In Scene scope, most linear nodes connect through Next. Choice nodes connect through each option row. Condition nodes connect through branch rows and Otherwise. Text Input nodes can connect through If Text Is Filtered when filtered text uses a branch. Jump nodes leave the current scene and point to a destination scene, with an optional destination node.

The graph does not invent flow. If a node has no connection and no built-in ending behavior, the story path stops there.

Story Map warning badges use the same warning messages as Properties and the Explorer. If a card shows a warning, select it and check Properties for the field-level message.
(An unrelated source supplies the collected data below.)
Definition fmt_dashboard_and_chart_variants (id : t) : option string :=
  match id with
  | DashboardsFolder profile_id =>
      Some (piped [P_DASHBOARDS_FOLDER; uuid_to_string profile_id])
  | DashboardItem profile_id dashboard_id =>
      Some (piped [P_DASHBOARD_ITEM; uuid_to_string profile_id; uuid_to_string dashboard_id])
  | RemoteDashboardsFolder profile_id =>
      Some (piped [P_REMOTE_DASHBOARDS_FOLDER; uuid_to_string profile_id])
  | RemoteDashboardItem profile_id name =>
      Some (piped [P_REMOTE_DASHBOARD_ITEM; uuid_to_string profile_id; name])
  | SavedChartsFolder profile_id =>
      Some (piped [P_SAVED_CHARTS_FOLDER; uuid_to_string profile_id])
  | SavedChartItem profile_id chart_id =>
      Some (piped [P_SAVED_CHART_ITEM; uuid_to_string profile_id; uuid_to_string chart_id])
  | _ => None
  end.

Definition fmt_instance_variants (id : t) : option string :=
  match id with
  | InstanceMetricsFolder profile_id =>
      Some (piped [P_INST_METRICS_FOLDER; uuid_to_string profile_id])
  | InstanceMetricLeaf profile_id metric_id =>
      Some (piped [P_INST_METRIC_LEAF; uuid_to_string profile_id; metric_id])
  | InstanceInspectorsFolder profile_id =>
      Some (piped [P_INST_INSPECTORS_FOLDER; uuid_to_string profile_id])
  | InstanceInspectorLeaf profile_id metric_id =>
      Some (piped [P_INST_INSPECTOR_LEAF; uuid_to_string profile_id; metric_id])
  | InstanceOverviewLeaf profile_id =>
      Some (piped [P_INST_OVERVIEW_LEAF; uuid_to_string profile_id])
  | InstanceFolder profile_id =>
      Some (piped [P_INST_FOLDER; uuid_to_string profile_id])
  | _ => None
  end.

(** [SchemaNodeId::to_string]. *)
Definition node_to_string (id : t) : option string :=
  match id with
  | ConnectionFolder _ | Profile _ | DatabasesFolder _ | Database _ _ | EmptyDatabasesFolder _
  | Loading _ _ | Schema _ _ _
    => fmt_connection_scope id
  | TablesFolder _ _ _ | ViewsFolder _ _ _ | TypesFolder _ _ _ | TypesLoadingFolder _ _ _
  | SchemaIndexesFolder _ _ _ | SchemaIndexesLoadingFolder _ _ _
  | SchemaForeignKeysFolder _ _ _ | SchemaForeignKeysLoadingFolder _ _ _
  | CollectionsFolder _ _
    => fmt_folder_variants id
  | Table _ _ _ _ | View _ _ _ _ | Collection _ _ _ | CollectionChild _ _ _ _ _
  | CollectionChildrenMore _ _ _ | CustomType _ _ _
    => fmt_object_variants id
  | ColumnsFolder _ _ _ | IndexesFolder _ _ _ | ForeignKeysFolder _ _ _
  | ConstraintsFolder _ _ _ | StorageHintsFolder _ _ _
    => fmt_table_detail_folders id
  | Column _ _ _ | Index _ _ _ | ForeignKey _ _ _ | Constraint _ _ _ | StorageHintItem _ _ _
  | SchemaIndex _ _ _ | SchemaForeignKey _ _ _
    => fmt_detail_variants id
  | DatabaseIndexesFolder _ _ | CollectionFieldsFolder _ _ _ | CollectionField _ _ _
  | CollectionIndexesFolder _ _ _ | CollectionIndex _ _ _
    => fmt_collection_detail_variants id
  | EnumValue _ _ _ _ | BaseType _ _ _
    => fmt_type_detail_variants id
  | Placeholder _ _ _ | DependentsFolder _ _ _ | DependentItem _ _ _ _
    => fmt_placeholder_and_dependents id
  | RoutinesFolder _ _ _ | RoutinesLoadingFolder _ _ _ | Routine _ _ _
    => fmt_routine_variants id
  | MetricsFolder _ _ | MetricNamespaceFolder _ _ _ | MetricLeaf _ _ _ _
    => fmt_metric_variants id
  | ScriptsFolder _ | ScriptFile _ | ScriptsRoot _
    => fmt_scripts_variants id
  | DashboardsFolder _ | DashboardItem _ _ | RemoteDashboardsFolder _ | RemoteDashboardItem _ _
  | SavedChartsFolder _ | SavedChartItem _ _
    => fmt_dashboard_and_chart_variants id
  | InstanceMetricsFolder _ | InstanceMetricLeaf _ _ | InstanceInspectorsFolder _
  | InstanceInspectorLeaf _ _ | InstanceOverviewLeaf _ | InstanceFolder _
    => fmt_instance_variants id
  | Bucket profile_id name =>
      Some (piped [P_BUCKET; uuid_to_string profile_id; name])
  | BucketsFolder profile_id =>
      Some (piped [P_BUCKETS_FOLDER; uuid_to_string profile_id])
  | SecretStore profile_id store_id =>
      Some (piped [P_SECRET_STORE; uuid_to_string profile_id; store_id])
  | SecretPath profile_id store_id path =>
      Some (piped [P_SECRET_PATH; uuid_to_string profile_id; store_id; path])
  end.

End Display.

(** ** Parsing *)

Section Parse.
Context `{UuidLib}.
Import SchemaNodeId.

Definition Parsed : Type := result t ParseSchemaNodeIdError.

(** [parts.get(i).ok_or_else(err)?]. *)
Definition part (parts : list string) (i : nat) (err : ParseSchemaNodeIdError)
  : result string ParseSchemaNodeIdError := ok_or (parts !! i) err.

(** [Uuid::parse_str(parts.get(i).ok_or_else(err)?).map_err(|_| err())?]. *)
Definition uuid_part (parts : list string) (i : nat) (err : ParseSchemaNodeIdError)
  : result Uuid ParseSchemaNodeIdError :=
  let? s := part parts i err in map_err (fun _ => err) (uuid_parse s).

Definition is_tag (prefix : string) (tags : list string) : bool :=
  existsb (String.eqb prefix) tags.

Definition parse_connection_scope (prefix : string) (parts : list string)
    (err : ParseSchemaNodeIdError) : Parsed :=
  if String.eqb prefix P_CONN_FOLDER then
    let? node_id := uuid_part parts 1 err in
    Ok (ConnectionFolder node_id)
  else if String.eqb prefix P_PROFILE then
    let? profile_id := uuid_part parts 1 err in
    Ok (Profile profile_id)
  else if String.eqb prefix P_DATABASES_FOLDER then
    let? profile_id := uuid_part parts 1 err in
    Ok (DatabasesFolder profile_id)
  else if String.eqb prefix P_EMPTY_DATABASES_FOLDER then
    let? profile_id := uuid_part parts 1 err in
    Ok (EmptyDatabasesFolder profile_id)
  else if String.eqb prefix P_DATABASE then
    let? profile_id := uuid_part parts 1 err in
    let? name := part parts 2 err in
    Ok (Database profile_id name)
  else if String.eqb prefix P_LOADING then
    let? profile_id := uuid_part parts 1 err in
    let? database := part parts 2 err in
    Ok (Loading profile_id database)
  else if String.eqb prefix P_SCHEMA then
    let? profile_id := uuid_part parts 1 err in
    let? name := part parts 2 err in
    let database := parts !! 3%nat in
    Ok (Schema profile_id database name)
  else Err err.

Definition parse_folder_variants (prefix : string) (parts : list string)
    (err : ParseSchemaNodeIdError) : Parsed :=
  if String.eqb prefix P_TABLES_FOLDER then
    let? profile_id := uuid_part parts 1 err in
    let? schema := part parts 2 err in
    let database := parts !! 3%nat in
    Ok (TablesFolder profile_id database schema)
  else if String.eqb prefix P_VIEWS_FOLDER then
    let? profile_id := uuid_part parts 1 err in
    let? schema := part parts 2 err in
    let database := parts !! 3%nat in
    Ok (ViewsFolder profile_id database schema)
  else if String.eqb prefix P_TYPES_FOLDER then
    let? profile_id := uuid_part parts 1 err in
    let? database := part parts 2 err in
    let? schema := part parts 3 err in
    Ok (TypesFolder profile_id database schema)
  else if String.eqb prefix P_TYPES_LOADING then
    let? profile_id := uuid_part parts 1 err in
    let? database := part parts 2 err in
    let? schema := part parts 3 err in
    Ok (TypesLoadingFolder profile_id database schema)
  else if String.eqb prefix P_SCHEMA_IDX_FOLDER then
    let? profile_id := uuid_part parts 1 err in
    let? database := part parts 2 err in
    let? schema := part parts 3 err in
    Ok (SchemaIndexesFolder profile_id database schema)
  else if String.eqb prefix P_SCHEMA_IDX_LOADING then
    let? profile_id := uuid_part parts 1 err in
    let? database := part parts 2 err in
    let? schema := part parts 3 err in
    Ok (SchemaIndexesLoadingFolder profile_id database schema)
  else if String.eqb prefix P_SCHEMA_FK_FOLDER then
    let? profile_id := uuid_part parts 1 err in
    let? database := part parts 2 err in
    let? schema := part parts 3 err in
    Ok (SchemaForeignKeysFolder profile_id database schema)
  else if String.eqb prefix P_SCHEMA_FK_LOADING then
    let? profile_id := uuid_part parts 1 err in
    let? database := part parts 2 err in
    let? schema := part parts 3 err in
    Ok (SchemaForeignKeysLoadingFolder profile_id database schema)
  else if String.eqb prefix P_COLLECTIONS_FOLDER then
    let? profile_id := uuid_part parts 1 err in
    let? database := part parts 2 err in
    Ok (CollectionsFolder profile_id database)
  else Err err.

Definition parse_object_variants (prefix : string) (parts : list string)
    (err : ParseSchemaNodeIdError) : Parsed :=
  if String.eqb prefix P_TABLE then
    let? profile_id := uuid_part parts 1 err in
    let? schema := part parts 2 err in
    let? name := part parts 3 err in
    let database := parts !! 4%nat in
    Ok (Table profile_id database schema name)
  else if String.eqb prefix P_VIEW then
    let? profile_id := uuid_part parts 1 err in
    let? schema := part parts 2 err in
    let? name := part parts 3 err in
    let database := parts !! 4%nat in
    Ok (View profile_id database schema name)
  else if String.eqb prefix P_COLLECTION then
    let? profile_id := uuid_part parts 1 err in
    let? database := part parts 2 err in
    let? name := part parts 3 err in
    Ok (Collection profile_id database name)
  else if String.eqb prefix P_COLLECTION_CHILD then
    let? profile_id := uuid_part parts 1 err in
    let? database := part parts 2 err in
    let? collection := part parts 3 err in
    let? child_id := part parts 4 err in
    let? name := part parts 5 err in
    Ok (CollectionChild profile_id database collection child_id name)
  else if String.eqb prefix P_COLLECTION_CHILDREN_MORE then
    let? profile_id := uuid_part parts 1 err in
    let? database := part parts 2 err in
    let? collection := part parts 3 err in
    Ok (CollectionChildrenMore profile_id database collection)
  else if String.eqb prefix P_CUSTOM_TYPE then
    let? profile_id := uuid_part parts 1 err in
    let? schema := part parts 2 err in
    let? name := part parts 3 err in
    Ok (CustomType profile_id schema name)
  else Err err.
Connection edits in Scene scope follow the same node rules as Properties. A stale or mismatched handle should not change a different kind of node, so reconnect suspicious routes from the visible handle on the card.

Moving cards, connecting handles, and disconnecting handles use the same undo, autosave, and refresh behavior as other editor edits. Disconnect Connections is only available when the selected card has a visible connection to remove and the current scope supports connection edits.
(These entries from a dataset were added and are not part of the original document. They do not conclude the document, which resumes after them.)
(* ===== verification/Tasks.v ===== *)
(** * Tasks and shutdown (crates/dbflux_core: core/task.rs, core/shutdown.rs)

    The task manager, the single-occupancy slot and the tokens they share.  A
    cancel token is a reference to an atomic flag that clones share, so the flags
    live in a store and a token is a key of it ([Tokens]).

    The map of tasks is the list of its entries in some iteration order; nothing
    stated about it depends on the order.  [Instant::now] is an argument, in
    nanoseconds. *)

From S2P Require Import Prelude RustStr External.

Module Tasks.

Inductive HookPhase : Type := PreConnect | PostConnect | PreDisconnect | PostDisconnect.

Inductive TaskKind : Type :=
| Query | Connect | Disconnect | Hook (phase : HookPhase) | SwitchDatabase | LoadSchema
| SchemaRefresh | SchemaDrop | Export | Import | Migrate | KeyScan | KeyGet | KeyMutation
| DumpAnalysis.

Definition supports_cancellation (k : TaskKind) : bool :=
  match k with KeyGet | KeyMutation => false | _ => true end.

Inductive TaskStatus : Type := Running | Completed | Failed (error : string) | Cancelled.

#[export] Instance task_status_eq_dec : EqDecision TaskStatus.
Proof. solve_decision. Defined.

Definition is_terminal (s : TaskStatus) : bool := negb (bool_decide (s = Running)).

Definition MAX_TASK_DETAILS_BYTES : nat := N.to_nat (4 * 1024 * 1024).
Definition TASK_DETAILS_TRUNCATED_NOTICE : list ascii :=
  "010"%char :: bytes_of "[output truncated]" ++ ["010"%char].

(** ** Limited appending *)

(** [char_indices]: the bytes of each character. *)
Fixpoint take_fitting (max_bytes : nat) (acc l : list ascii) : list ascii :=
  match l with
  | [] => if Nat.leb (length acc) max_bytes then acc else []
  | b :: l' =>
      if is_continuation b then take_fitting max_bytes (acc ++ [b]) l'
      else if Nat.leb (length acc) max_bytes then
        acc ++ take_fitting (max_bytes - length acc) [b] l'
      else []
  end.

(** The longest prefix of whole characters within the limit; [take_fitting]
    collects the bytes of a character in [acc] and keeps it when it fits. *)
Definition safe_prefix_by_bytes (input : list ascii) (max_bytes : nat) : list ascii :=
  if Nat.leb (length input) max_bytes then input else take_fitting max_bytes [] input.

(** [str::contains]. *)
Fixpoint contains_bytes (needle l : list ascii) : bool :=
  bool_decide (take (length needle) l = needle) ||
  match l with [] => false | _ :: l' => contains_bytes needle l' end.

Definition append_with_limit (target chunk : list ascii) (max_bytes : nat)
    (truncated_notice : list ascii) : list ascii :=
  if contains_bytes truncated_notice target then target
  else
    let remaining := (max_bytes - length target)%nat in
    if Nat.eqb remaining 0 then target
    else if Nat.leb (length chunk) remaining then target ++ chunk
    else if Nat.ltb (length truncated_notice) remaining then
      target ++ safe_prefix_by_bytes chunk (remaining - length truncated_notice) ++ truncated_notice
    else target ++ safe_prefix_by_bytes truncated_notice remaining.

(** ** Tokens *)

Record Tokens := mkTokens { next_token : nat; cancelled : gset nat }.

Definition token_new (ts : Tokens) : Tokens * nat :=
  (mkTokens (S (next_token ts)) (cancelled ts), next_token ts).
Definition token_cancel (tok : nat) (ts : Tokens) : Tokens :=
  mkTokens (next_token ts) ({[tok]} ∪ cancelled ts).
Definition is_cancelled (ts : Tokens) (tok : nat) : bool := bool_decide (tok ∈ cancelled ts).

(** [f32] progress, with [clamp(0.0, 1.0)]. *)
Class F32Lib := { f32 : Type; f32_clamp_unit : f32 -> f32 }.

Section Tasks.
Context `{UuidLib} `{F32Lib}.

Record TaskTarget := mkTarget { tt_profile_id : Uuid; tt_database : option string }.

Record Task := mkTask {
  t_id : Uuid;
  t_kind : TaskKind;
  t_description : string;
  t_status : TaskStatus;
  t_started_at : Z;
  t_completed_at : option Z;
  t_progress : option f32;
  t_details : option (list ascii);
  t_profile_id : option Uuid;
  t_target : option TaskTarget;
  t_query_text : option string;
  t_cancel_token : nat;
  t_accepts_cancel : bool;
}.

(** The fields the operations write. *)
Definition set_status (s : TaskStatus) (now : Z) (t : Task) : Task :=
  mkTask (t_id t) (t_kind t) (t_description t) s (t_started_at t) (Some now) (t_progress t)
    (t_details t) (t_profile_id t) (t_target t) (t_query_text t) (t_cancel_token t)
    (t_accepts_cancel t).
Definition set_progress (p : f32) (t : Task) : Task :=
  mkTask (t_id t) (t_kind t) (t_description t) (t_status t) (t_started_at t) (t_completed_at t)
    (Some p) (t_details t) (t_profile_id t) (t_target t) (t_query_text t) (t_cancel_token t)
    (t_accepts_cancel t).
Definition set_details (d : option (list ascii)) (t : Task) : Task :=
  mkTask (t_id t) (t_kind t) (t_description t) (t_status t) (t_started_at t) (t_completed_at t)
    (t_progress t) d (t_profile_id t) (t_target t) (t_query_text t) (t_cancel_token t)
    (t_accepts_cancel t).
Definition set_query (q : string) (t : Task) : Task :=
  mkTask (t_id t) (t_kind t) (t_description t) (t_status t) (t_started_at t) (t_completed_at t)
    (t_progress t) (t_details t) (t_profile_id t) (t_target t) (Some q) (t_cancel_token t)
    (t_accepts_cancel t).
Definition refuse_cancel (t : Task) : Task :=
  mkTask (t_id t) (t_kind t) (t_description t) (t_status t) (t_started_at t) (t_completed_at t)
    (t_progress t) (t_details t) (t_profile_id t) (t_target t) (t_query_text t) (t_cancel_token t)
    false.

Definition is_running (t : Task) : bool := bool_decide (t_status t = Running).

Definition is_cancellable (t : Task) : bool :=
  is_running t && t_accepts_cancel t && supports_cancellation (t_kind t).

(** ** The manager *)

Definition TaskMap : Type := list Task.

Definition get (m : TaskMap) (id : Uuid) : option Task :=
  List.find (fun t => bool_decide (t_id t = id)) m.

(** [get_mut] and a write: the entry with the key changes. *)
Definition update (id : Uuid) (f : Task -> Task) (m : TaskMap) : TaskMap :=
  map (fun t => if bool_decide (t_id t = id) then f t else t) m.

(** [HashMap::insert]. *)
Definition insert_task (t : Task) (m : TaskMap) : TaskMap :=
  List.filter (fun u => negb (bool_decide (t_id u = t_id t))) m ++ [t].

Record TaskWorld := mkTaskWorld {
  tasks : TaskMap;
  tokens : Tokens;
  slot : option (Uuid * nat);
}.

Definition with_tasks (w : TaskWorld) (m : TaskMap) : TaskWorld := mkTaskWorld m (tokens w) (slot w).

Definition start_for_target (id : Uuid) (now : Z) (kind : TaskKind) (description : string)
    (target : option TaskTarget) (w : TaskWorld) : TaskWorld * (Uuid * nat) :=
  let '(ts, tok) := token_new (tokens w) in
  let task := mkTask id kind description Running now None None None (tt_profile_id <$> target)
                target None tok true in
  (mkTaskWorld (insert_task task (tasks w)) ts (slot w), (id, tok)).

Definition mark_uncancellable (id : Uuid) (w : TaskWorld) : TaskWorld :=
  with_tasks w (update id refuse_cancel (tasks w)).
Definition set_query_text (id : Uuid) (q : string) (w : TaskWorld) : TaskWorld :=
  with_tasks w (update id (set_query q) (tasks w)).

(** A write that only a running task takes. *)
Definition update_running (id : Uuid) (f : Task -> Task) (w : TaskWorld) : TaskWorld :=
  with_tasks w (update id (fun t => if is_running t then f t else t) (tasks w)).

(** Details worth keeping. *)
Definition kept_details (d : list ascii) : option (list ascii) :=
  if is_blank (of_bytes d) then None else Some d.

Definition complete (id : Uuid) (now : Z) : TaskWorld -> TaskWorld :=
  update_running id (set_status Completed now).
Definition complete_with_details (id : Uuid) (now : Z) (details : list ascii)
  : TaskWorld -> TaskWorld :=
  update_running id (fun t => set_details (kept_details details) (set_status Completed now t)).
Definition fail (id : Uuid) (now : Z) (error : string) : TaskWorld -> TaskWorld :=
  update_running id (set_status (Failed error) now).
Definition fail_with_details (id : Uuid) (now : Z) (error : string) (details : list ascii)
  : TaskWorld -> TaskWorld :=
  update_running id (fun t => set_details (kept_details details) (set_status (Failed error) now t)).

Definition append_details (id : Uuid) (chunk : list ascii) (w : TaskWorld) : TaskWorld :=
  if bool_decide (chunk = []) then w
  else update_running id (fun t =>
         set_details (Some (append_with_limit (default [] (t_details t)) chunk
                              MAX_TASK_DETAILS_BYTES TASK_DETAILS_TRUNCATED_NOTICE)) t) w.

Definition update_progress (id : Uuid) (p : f32) : TaskWorld -> TaskWorld :=
  update_running id (set_progress (f32_clamp_unit p)).

Definition cancel (id : Uuid) (now : Z) (w : TaskWorld) : TaskWorld * bool :=
  match get (tasks w) id with
  | Some t =>
      if is_running t then
        (mkTaskWorld (update id (set_status Cancelled now) (tasks w))
           (token_cancel (t_cancel_token t) (tokens w)) (slot w), true)
      else (w, false)
  | None => (w, false)
  end.

(** One round of the loop of [cancel_all]. *)
Definition cancel_one (now : Z) (acc : TaskWorld * nat) (id : Uuid) : TaskWorld * nat :=
  let '(w, n) := acc in
  let '(w', b) := cancel id now w in
  (w', if b : bool then S n else n).
Definition cancel_all (now : Z) (w : TaskWorld) : TaskWorld * nat :=
  foldl (cancel_one now) (w, 0%nat) (map t_id (List.filter is_running (tasks w))).

(** [as_secs] of the age, against [max_age_secs]. *)
Definition kept_by_cleanup (now max_age_secs : Z) (t : Task) : bool :=
  match t_status t with
  | Failed _ => true
  | s => if is_terminal s then
           match t_completed_at t with
           | Some c => Z.max 0 (now - c) / 10 ^ 9 <? max_age_secs
           | None => true
           end
         else true
  end.
Definition cleanup_completed (now max_age_secs : Z) (w : TaskWorld) : TaskWorld :=
  with_tasks w (List.filter (kept_by_cleanup now max_age_secs) (tasks w)).

Definition remove (id : Uuid) (w : TaskWorld) : TaskWorld :=
  with_tasks w (List.filter (fun t => negb (bool_decide (t_id t = id))) (tasks w)).

Definition running_tasks (w : TaskWorld) : list Task := List.filter is_running (tasks w).
Definition active_count (w : TaskWorld) : nat := length (List.filter is_running (tasks w)).
Definition has_running_tasks (w : TaskWorld) : bool := existsb is_running (tasks w).

Definition is_background (k : TaskKind) : bool :=
  match k with
  | Connect | Disconnect | Hook _ | SwitchDatabase | LoadSchema | SchemaRefresh | SchemaDrop
  | KeyScan => true
  | _ => false
  end.
Definition background_task_count (w : TaskWorld) : nat :=
  length (List.filter (fun t => is_running t && is_background (t_kind t)) (tasks w)).

(** ** The slot *)

Definition with_slot (w : TaskWorld) (ts : Tokens) (s : option (Uuid * nat)) : TaskWorld :=
  mkTaskWorld (tasks w) ts s.

Definition slot_start (id : Uuid) (tok : nat) (w : TaskWorld) : TaskWorld * option Uuid :=
  match slot w with
  | Some (old_id, old_token) =>
      (with_slot w (token_cancel old_token (tokens w)) (Some (id, tok)), Some old_id)
  | None => (with_slot w (tokens w) (Some (id, tok)), None)
  end.

Definition slot_cancel (w : TaskWorld) : TaskWorld * option Uuid :=
  match slot w with
  | Some (id, tok) => (with_slot w (token_cancel tok (tokens w)) None, Some id)
  | None => (w, None)
  end.

Definition slot_take (w : TaskWorld) : TaskWorld * option (Uuid * nat) :=
  (with_slot w (tokens w) None, slot w).

Definition slot_take_if (expected : Uuid) (w : TaskWorld) : TaskWorld * option (Uuid * nat) :=
  match slot w with
  | Some (id, tok) =>
      if bool_decide (id = expected) then (with_slot w (tokens w) None, Some (id, tok)) else (w, None)
  | None => (w, None)
  end.

Definition slot_is_active (w : TaskWorld) : bool :=
  match slot w with Some (_, tok) => negb (is_cancelled (tokens w) tok) | None => false end.

End Tasks.
End Tasks.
VNC saves established card positions with your project in all three scopes. Connection and structural edits, refreshes, and inserts preserve those positions instead of reflowing the rest of the map. New cards receive their own positions without moving the cards you already arranged.

Resizing a docked panel preserves your manual pan position. VNC reveals the selected card after the map first mounts or when you actually change selection or scope, so ordinary panel resizing does not unexpectedly recenter the graph.

Use Auto Layout when you want VNC to calculate a fresh layout for the current project, chapter, or scene map. The result becomes the new saved baseline. It is one undoable edit, so you can compare the automatic result with your previous arrangement and restore either layout with Undo or Redo.

Auto Layout changes card positions, not story flow. Your connections and route order stay the same.

  1. Keep the main path mostly left-to-right.
  2. Put alternate branches above and below the main path.
  3. Give condition and choice branches enough vertical spacing to read.
  4. Merge related branches back into a shared continuation when the story does that.
  5. Leave unreachable nodes visible until you intentionally delete or reconnect them.

In a script-first visual novel engine, branches are hidden inside if statements and function calls. The Story Map makes the same structure visible:

  • Choice options become outgoing connection points.
  • Condition branches become named routes.
  • Merge points can be positioned intentionally.
  • Unreachable nodes can be found without mentally executing code.

The map is not only a diagram. It is an authoring surface for graph-shaped story data.

That is the payoff: you can change a route with your eyes open.